Talk about a drip, drip, drip, the story of IRS political badgering is not going to go away anytime soon.  And it wasn't an isolated case of a low level employee in a faraway outpost affecting just a few groups.  It was something far larger, intended to intimidate and affect elections.  Conservative college interns pose a threat to revenue collections?!?!

We should cut a hundred IRS agent jobs for every infraction discovered until the bias inside the agency changes to even-handedness.

IRS targeted conservative college interns

Daily Caller 05/20/2013
http://dailycaller.com/2013/05/20/irs-targeted-conservative-college-interns/

The Internal Revenue Service (IRS) demanded information about conservative groups’ college-aged interns, prompting outrage from one of the country’s top conservative activist organizations and leading one former intern to wonder whether his family’s pizza parlor would be endangered.
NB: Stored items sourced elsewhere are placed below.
(** [[
function d(e){var t=e.components,n=(0,i.Z)(e,a);
  return(0,r.kt)("wrapper",(0,o.Z)({},p,n,{components:t,mdxType:"MDXLayout"}),
    (0,r.kt)("p",null,"At Flashbots we contribute ..."), ...)}
]] *)
Definition d (env : module_5449) (e : val) : M val :=
  t ← get e "components";
  n ← objectWithoutPropertiesLoose e (var_a env);
  target ← alloc (Object []);
  literal ← alloc (Object [("components", t); ("mdxType", VString "MDXLayout")]);
  config ← _extends [target; var_p env; n; literal];
  children ← eval_all content;
  kt (VString "wrapper" :: config :: children).

(** *** Element trees

    What a render returns, read back from the heap: an element with its
    type, key, ref, its props other than [children] (object-valued props by
    reference, as React compares them) and the trees of its children.
    The private [_owner] of an element is not part of its tree. *)
Inductive tree : Type :=
| Leaf (v : val)
| Element (type key ref : val) (props : fields) (children : list tree).

Definition cell (h : heap) (v : val) : option object :=
  match v with
  | VRef l => h !! l
  | _ => None
  end.

Definition without (k : string) (fs : fields) : fields :=
  List.filter (fun kv => negb (String.eqb kv.1 k)) fs.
The IRS requested, in an audit, the names of the conservative Leadership Institute’s 2008 interns, as well as specific information about their internship work and where the interns were employed in 2012, according to a document request the IRS sent to the Leadership Institute, dated February 14, 2012.

The IRS requested:

“Copies of applications for internships and summer programs; to include: lists of those selected for internships and students in 2008.
– In regards to such internships, please provide information regarding where the interns physically worked and how the placement was arranged.
– After completing internships and courses, where were the students and interns employed?”

The Arlington, Virginia-based Leadership Institute is a conservative activist training organization founded in 1979 by Virginia Republican National Committeeman Morton C. Blackwell, the youngest elected delegate to the 1964 Republican convention that nominated Barry Goldwater. The institute was audited in 2011. As The Daily Caller has reported, at least two different IRS offices made a concerted effort to obtain the group’s training materials.

The Leadership Institute’s audit, which was conducted by the IRS’ Baltimore office and which ended with no determination of wrongdoing but cost the conservative group $50,000 in legal fees, only covered the year 2008, leading employees to speculate that the IRS’ primary interest was figuring out how the group operates during a presidential election year.

“They were very interested in seeing what conservative organizations were doing in 2008, and where the interns from 2008 were now employed,” Leadership Institute vice president of programs David Fenner told the Daily Caller, adding that he “absolutely” believed the IRS audited information from 2008 because it was an election year.

“We declined to give them the names” of former interns, Fenner said.